ブルックス(Cleanth Brooks)
ぶるっくす
Cleanth Brooks
(1906―1994)

アメリカの学者、批評家。エール大学教授。文芸作品(とくに詩)は文学史や作者の伝記的事実などから切り離して、作品自体の形式、構造に関心を集中する分析的な、いわゆる「新批評主義(ニュー・クリティシズム)」を唱道した中心人物の一人。『現代詩と伝統』(1939)、『見事に作られた壺(つぼ)』(1947)では多数の詩作品を扱い、「パラドックス」や「アイロニー」を駆使して分析、独自の批評を展開した。またウォーレンとの共著『詩の理解』(1938)、『小説の理解』(1943)、ハイルマンとの共著『戯曲の理解』は、その精緻(せいち)な分析批評で、一般の大学の文学教授法に大きな影響を与えた。『ウィリアム・フォークナー――ヨクナパトーファの世界』(1963)、『ウィリアム・フォークナー――ヨクナパトーファをめざして、そしてそれを越えて』(1978)は代表的なフォークナー研究書。

[大津栄一郎]

『猪俣浩・大沢正佳訳『現代詩と伝統』(1960・南雲堂)』


ブルックス(Van Wyck Brooks)
ぶるっくす
Van Wyck Brooks
(1886―1963)

アメリカの批評家、文学史家。ハーバード大学卒業。アメリカ精神の不毛の根源としてのピューリタニズムをつく『ピューリタンの酒』(1909)で批評活動を展開。過去のアメリカ文学を、ピューリタニズムと実際主義の二元論から批判的にとらえ、その総合の世界をホイットマンに認める『アメリカ青年期に達す』(1915)で注目を浴びる。
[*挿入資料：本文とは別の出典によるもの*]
(** * Employee and vaccine services: a shallow embedding

    The development follows [employee.service.ts] (class [EmployeeService])
    and the vaccine service (class [VaccineService]).  The relational store
    is a record of tables, a table is a list of rows in storage order, and
    the service methods are functions in a state-and-error monad over that
    store.  Query conditions are kept as syntax where the service only
    attaches them ([filterEmployees]) and are evaluated where the service
    reads one employee back ([getEmployee]). *)

From Stdlib Require Import ZArith List String Ascii Bool Lia.
From Stdlib Require Import Permutation DecimalString.
Import ListNotations.
Open Scope string_scope.
Open Scope list_scope.
Open Scope Z_scope.

(** ** JavaScript values and truthiness *)

(** The values a DTO field can hold at run time.  Numbers are the integers
    the service handles (identifiers, dni) and NaN; an object, such as a
    Date, comes with the string it renders to. *)
Inductive jsval : Type :=
| JUndefined
| JNull
| JBool (b : bool)
| JNum (n : Z)
| JNaN
| JStr (s : string)
| JObject (rendering : string).

(** [if (v)]: undefined, null, false, 0, NaN and the empty string are
    falsy, everything else is truthy. *)
Definition truthy (v : jsval) : bool :=
  match v with
  | JUndefined | JNull | JNaN => false
  | JBool b => b
  | JNum n => negb (n =? 0)
  | JStr s => negb (s =? "")%string
  | JObject _ => true
  end.

(** [String(n)] on an integer: its decimal rendering. *)
Definition String_ (n : Z) : string := NilZero.string_of_int (Z.to_int n).

(** Template-literal interpolation, [`${v}`]. *)
Definition toString (v : jsval) : string :=
  match v with
  | JUndefined => "undefined"
  | JNull => "null"
  | JBool true => "true"
  | JBool false => "false"
  | JNum n => String_ n
  | JNaN => "NaN"
  | JStr s => s
  | JObject rendering => rendering
  end.

(** Optional arguments ([dni?: number], [email?: string]): [None] stands for
    an argument that is undefined or null. *)
Definition truthyNum (o : option Z) : bool :=
  match o with Some n => negb (n =? 0) | None => false end.

Definition truthyStr (o : option string) : bool :=
  match o with Some s => negb (s =? "")%string | None => false end.

(** ** Query conditions *)

(** Exact-match conditions of the single-employee lookup. *)
Inductive Cond : Type :=
| C_status_active                 (* employee.status =:status, Status.Active *)
| C_person_dni (dni : Z)          (* person.dni =:dni *)
| C_email (email : string)        (* employee.email =:email *)
| C_id (employeeId : Z).          (* employee.id =:employeeId *)

(** Conditions a list query can carry: the exact ones and the six that
    [filterEmployees] attaches, each with its bound parameters. *)
Inductive Where : Type :=
| W_cond (c : Cond)
| W_dni_ilike (dni : string)
    (* CAST(person.dni AS varchar) ILIKE :dni *)
| W_email_ilike (email : string)
    (* employee.email ILIKE :email *)
| W_completeName_ilike (completeName : string)
    (* CONCAT(person.firstName, ' ', person.lastName) ILIKE :completeName *)
| W_vaccine_ilike (vaccine : string)
    (* vaccine.vaccineType ILIKE :vaccine *)
| W_vaccinationStatus_eq (isVaccinated : jsval)
    (* employee.vaccinationStatus =:isVaccinated *)
| W_vaccinationDate_between (startDate finishDate : jsval).
    (* employeeVaccinations.vaccinationDate BETWEEN :startDate AND :finishDate *)

(** [SelectQueryBuilder<EmployeeEntity>]: the joins are fixed, so a builder
    is the sequence of conditions attached so far. *)
Definition SelectQueryBuilder : Type := list Where.

Definition andWhere (q : SelectQueryBuilder) (w : Where) : SelectQueryBuilder :=
  q ++ [w].

Record FilterEmployeeDto : Type := mkFilter {
  f_dni : jsval;
  f_email : jsval;
  f_completeName : jsval;
  f_vaccine : jsval;
  f_isVaccinated : jsval;
  f_startDate : jsval;
  f_finishDate : jsval
}.

(** The filter object [{}]. *)
Definition emptyFilter : FilterEmployeeDto :=
  mkFilter JUndefined JUndefined JUndefined JUndefined JUndefined
           JUndefined JUndefined.

Definition like (v : jsval) : string := ("%" ++ toString v ++ "%")%string.

(** [filterEmployees(employees, filters)]: six guarded [andWhere] calls, in
    source order. *)
Definition filterEmployees (employees : SelectQueryBuilder)
    (filters : FilterEmployeeDto) : SelectQueryBuilder :=
  let employees :=
    if truthy (f_dni filters)
    then andWhere employees (W_dni_ilike (like (f_dni filters)))
    else employees in
  let employees :=
    if truthy (f_email filters)
    then andWhere employees (W_email_ilike (like (f_email filters)))
    else employees in
  let employees :=
    if truthy (f_completeName filters)
    then andWhere employees
           (W_completeName_ilike (like (f_completeName filters)))
    else employees in
  let employees :=
    if truthy (f_vaccine filters)
    then andWhere employees (W_vaccine_ilike (like (f_vaccine filters)))
    else employees in
  let employees :=
    if truthy (f_isVaccinated filters)
    then andWhere employees (W_vaccinationStatus_eq (f_isVaccinated filters))
    else employees in
  if truthy (f_startDate filters) && truthy (f_finishDate filters)
  then andWhere employees
         (W_vaccinationDate_between (f_startDate filters) (f_finishDate filters))
  else employees.

(** The conditions of [getEmployees(filters)]: the Active scope, then the
    filters when a filter object is passed. *)
Definition getEmployeesQuery (filters : option FilterEmployeeDto)
  : SelectQueryBuilder :=
  let employees := [W_cond C_status_active] in
  match filters with
  | Some f => filterEmployees employees f
  | None => employees
  end.

(** Which filter field a condition belongs to. *)
Inductive FilterField : Type :=
| FDni | FEmail | FCompleteName | FVaccine | FIsVaccinated | FDateRange.

Definition fieldOf (w : Where) : option FilterField :=
  match w with
  | W_cond _ => None
  | W_dni_ilike _ => Some FDni
  | W_email_ilike _ => Some FEmail
  | W_completeName_ilike _ => Some FCompleteName
  | W_vaccine_ilike _ => Some FVaccine
  | W_vaccinationStatus_eq _ => Some FIsVaccinated
  | W_vaccinationDate_between _ _ => Some FDateRange
  end.

Definition FilterField_eqb (a b : FilterField) : bool :=
  match a, b with
  | FDni, FDni | FEmail, FEmail | FCompleteName, FCompleteName
  | FVaccine, FVaccine | FIsVaccinated, FIsVaccinated
  | FDateRange, FDateRange => true
  | _, _ => false
  end.

(** Number of conditions in [q] that belong to field [fld]. *)
Definition countField (fld : FilterField) (q : SelectQueryBuilder) : nat :=
  List.length
    (filter (fun w => match fieldOf w with
                      | Some g => FilterField_eqb fld g
                      | None => false
                      end) q).

Definition b2n (b : bool) : nat := if b then 1%nat else 0%nat.

(** The conditions [filterEmployees] appends to a builder: what remains of
    the result after the conditions that were there before. *)
Definition appended (q : SelectQueryBuilder) (f : FilterEmployeeDto)
  : SelectQueryBuilder :=
  skipn (List.length q) (filterEmployees q f).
そののち同様の主旨からマーク・トウェーンを論じる『マーク・トウェーンの試練』(1920)などを書いた。36年から、アメリカ文学の優れたプロセスをとらえる一連の文学史的批評、『花ひらくニュー・イングランド』(1936)に始まり、『自信の歳月』(1952)に至る五部作を発表した。